Сколько ученых, начиная с великого Эйнштейна, сломали зубы этим орешком. Хотя, почему бы и не рискнуть здоровьем, которого нет. Все равно, считай, в долг живу. Итак, теория поля, гасите свет, воздушная тревога. Без паники, товарищи ученые, я на ваши лавры и пенсии не претендую. Если скучно, читайте Маркса. А я понадеюсь на чувство прекрасного, и кинусь в прорубь. Что есть «поле»? Система противоречий, напряжение. Довольно обтекаемо, но большего и не требуется. Я не собираюсь совать пальцы в розетку и кричать от восторга. Мне нужна не физика, а философия. А что есть «единое»? Нечто целое, что нельзя разделить ни ножичком, ни боеголовкой, ни молотком разбить, ни возражениями опровергнуть. И это целое должно быть вечным. Бессмертие, жизнь вечная. Единым называется поле, способное восстанавливать самое себя. Сам не понимаю, но звучит! Это есть система бессмертия. Приплыли, товарищи ученые, сливайте воду. Философский камень, эликсир бессмертия, вечный двигатель, и голова вроде не болит. Едем дальше, видим мост. Всякое поле должно иметь, как иначе, два основных полюса, плюс и минус. Попробуем нарисовать общую картину Вселенной… Валет, собака такая, затих. Наверно, оппонент собирался возразить, что рисовать он не умеет, а главное, не хочет. В детстве не приучили, папа пил, мама гуляла, воровать начал. Добро бы, бабу голую рисовать, а то Вселенную. Так ведь это одно и то же. Пришлось вступить в полемику, для разрядки международных отношений. Поэтом можешь ты не быть, но человеком быть обязан. Сказал Маяковский и застрелился. Все беды из-за баб. То Дункан, то Гончарова, то Пума с Маринкой. Не переживай, дружок. О женщинах речь тоже будет. Валет довольно засопел! Оппонент называется, я продолжил.
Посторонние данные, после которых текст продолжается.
(** With [signal_handler] installed, an interrupt ends the loop with
    [SystemExit]: the [except KeyboardInterrupt] clause is not entered and
    nothing of the final statistics is printed. *)
Lemma monitor_loop_signal_handler n pt :
  exists out,
    monitor_loop ran now ip_addresses interval signal_handler n pt
    = (Raises (SystemExit 0), out)
    /\ no_final_statistics out.
Proof.
  unfold monitor_loop.
  destruct (cycles_spec n 0 (initial_history ip_addresses)) as (out1 & -> & Q1).
  destruct (interrupted_cycle_spec pt
              (0 + Z.of_nat n, history_iter ran ip_addresses n 0 (initial_history ip_addresses)))
    as ([c history] & out2 & -> & Q2).
  eexists. split; [reflexivity|].
  repeat (apply Forall_app; split); try done; by repeat constructor.
Qed.

Lemma final_stat_line_step history u ip :
  exists out, final_stat_line history u ip = (Returns tt, out).
Proof.
  unfold final_stat_line. destruct (history !!! ip) as [|b w] eqn:Hw.
  - by exists [].
  - rewrite percent_Returns by apply list_len_cons_nonzero.
    eexists. reflexivity.
Qed.

(** With Python's default handler the same interrupt reaches the [except]
    clause, and the final statistics are printed. *)
Lemma monitor_loop_default_handler n pt :
  exists out stats,
    monitor_loop ran now ip_addresses interval default_int_handler n pt
    = (Returns tt, (out ++ MonitoringStopped :: FinalStatisticsHeader :: stats)%list).
Proof.
  unfold monitor_loop.
  destruct (cycles_spec n 0 (initial_history ip_addresses)) as (out1 & -> & _).
  destruct (interrupted_cycle_spec pt
              (0 + Z.of_nat n, history_iter ran ip_addresses n 0 (initial_history ip_addresses)))
    as ([c history] & out2 & -> & _).
  destruct (for_each_fold (fun _ => True) (fun _ _ => tt)
              (final_stat_line history) ip_addresses tt) as (stats & Hloop & _).
  { intros [] ip. destruct (final_stat_line_step history tt ip) as [out ->].
    exists out. split; [done|]. by apply Forall_forall. }
  assert (Hfold : fold_left (fun (_ : unit) (_ : string) => tt) ip_addresses tt = tt)
    by by destruct (fold_left _ _ _).
  rewrite Hfold in Hloop.
  exists (out1 ++ out2)%list, stats.
  cbn [deliver_sigint lift]. unfold final_statistics.
  cbn [print io_bind]. rewrite Hloop. cbn [app].
  by rewrite <- app_assoc.
Qed.

End MonitorProperties.

(** ** Claims about the monitor *)

(** C1, on the code.  Whenever [SIGINT] reaches a running monitor (after
    any number of complete passes, while an address is being probed or
    during the sleep), [round_robin_monitor] ends with [SystemExit(0)]
    raised by [signal_handler], and no line of the final statistics has
    been printed: not the header and not a line for any address. *)
Theorem round_robin_monitor_interrupt_prints_no_final_statistics
    (ran : Z -> nat -> run_result) (now : Z -> string)
    (ip_addresses : list string) (interval timeout count : Z)
    (n : nat) (pt : interrupt_point) :
  exists out,
    round_robin_monitor ran now ip_addresses interval timeout count n pt
    = (Raises (SystemExit 0), out)
    /\ no_final_statistics out.
Proof.
  destruct (monitor_loop_signal_handler ran now ip_addresses interval n pt)
    as (out & H & Q).
  eexists. split.
  - unfold round_robin_monitor. eapply io_bind_Returns; [reflexivity|exact H].
  - apply Forall_app. split; [by repeat constructor|done].
Qed.

(** The run in which one address is monitored, the first probe finds it
    alive and the interrupt arrives during the first sleep: the history
    holds one result for the address, and the output ends with the
    handler's message. *)
Lemma round_robin_monitor_interrupt_in_first_sleep :
  round_robin_monitor (fun _ _ => Completed 0) (fun _ => "2024-01-01 00:00:00")
    ["8.8.8.8"] 10 3 1 0 DuringSleep
  = (Raises (SystemExit 0),
     [MonitorBanner 1 10 3 1; CheckingLine 1; ProgressIndex 1 1;
      PingProgress "8.8.8.8" true "Alive";
      RoundRobinHeader "2024-01-01 00:00:00";
      ResultRow true "8.8.8.8" true "Alive"; StatusLine 1 1 100;
      NextCheckLine 10 1; MonitoringStopped])
  /\ history_after (fun _ _ => Completed 0) (fun _ => "2024-01-01 00:00:00")
       ["8.8.8.8"] 10 1 !!! "8.8.8.8" = [true].
Proof. split; vm_compute; reflexivity. Qed.

Lemma filter_imap_other {A} (f : nat -> string -> A * string) (addr : string) l :
  (forall i ip, (f i ip).2 = ip) -> addr ∉ l ->
  filter (fun e : A * string => e.2 = addr) (imap f l) = [].
Proof.
  revert f. induction l as [|x l IH]; intros f Hf Hl; [done|].
  rewrite imap_cons, filter_cons.
  apply not_elem_of_cons in Hl as [Hx Hl].
  rewrite decide_False by (rewrite Hf; congruence).
  apply IH; [|done]. intros i ip. apply Hf.
Qed.

Lemma filter_entries_once l1 l2 addr :
  addr ∉ l1 -> addr ∉ l2 ->
  filter (fun e : nat * string => e.2 = addr) (entries (l1 ++ addr :: l2))
  = [(length l1, addr)].
Proof.
  intros H1 H2. unfold entries. rewrite imap_app, filter_app.
  rewrite filter_imap_other by done.
  rewrite imap_cons, filter_cons. rewrite decide_True by done.
  rewrite filter_imap_other by done.
  simpl. by rewrite Nat.add_0_r.
Qed.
Существует звездное поле. Звезды – женское начало, энергия со знаком минус, материя в чистом виде. Почему минус? Да потом что стремится к покою, подавляется гравитацией, но порождает плюс, вокруг звезд образуется вакуум. Космос – мужское начало, дух в чистом виде, энергия пространства, где мчатся бешеные младенцы вроде меня, нейтрино и разные свободные частицы, которым хочется все понять и обязательно кого-нибудь трахнуть, желательно звездочку покрасивее, и погибнуть геройски, зато дети появятся. Тут и продолжение рода, и вечная память. Напряжение между звездами и космосом образует родительское поле, еще не единое. Единое – это когда все вместе, родители и дети в одной кастрюле парятся. Я не декабрист, прошу не путать. Трубецких нас было полсела, может быть, в сомнениях и муках – от князя прапрабабка родила. По образу и подобию.
Солнце мама! Космос папа. Целовались не зря, получилась Земля. Как вышло? Жила себе звездочка, молодая и красивая, звали ее Солнышко. Космос-удалец мимо пролетал. Зацепило, начал круги мотать, стихи читать, поэмы про любовь и райское блаженство. Все ближе, ближе… Вдруг бац! Выброс энергии. Как? Что? Позовите врача! Караул, мы беременны. Обрюхатили Солнышко. И пришлось добру молодцу бросать живопись и поэзию. Конфетный период закончился, началась семейная жизнь. Родительское поле затратило часть энергии, образовалось сложное поле. Солнечная Система. А детей? Их семеро по лавкам, куда деваться. Папаша, гони денежки! Алиментики, так сказать.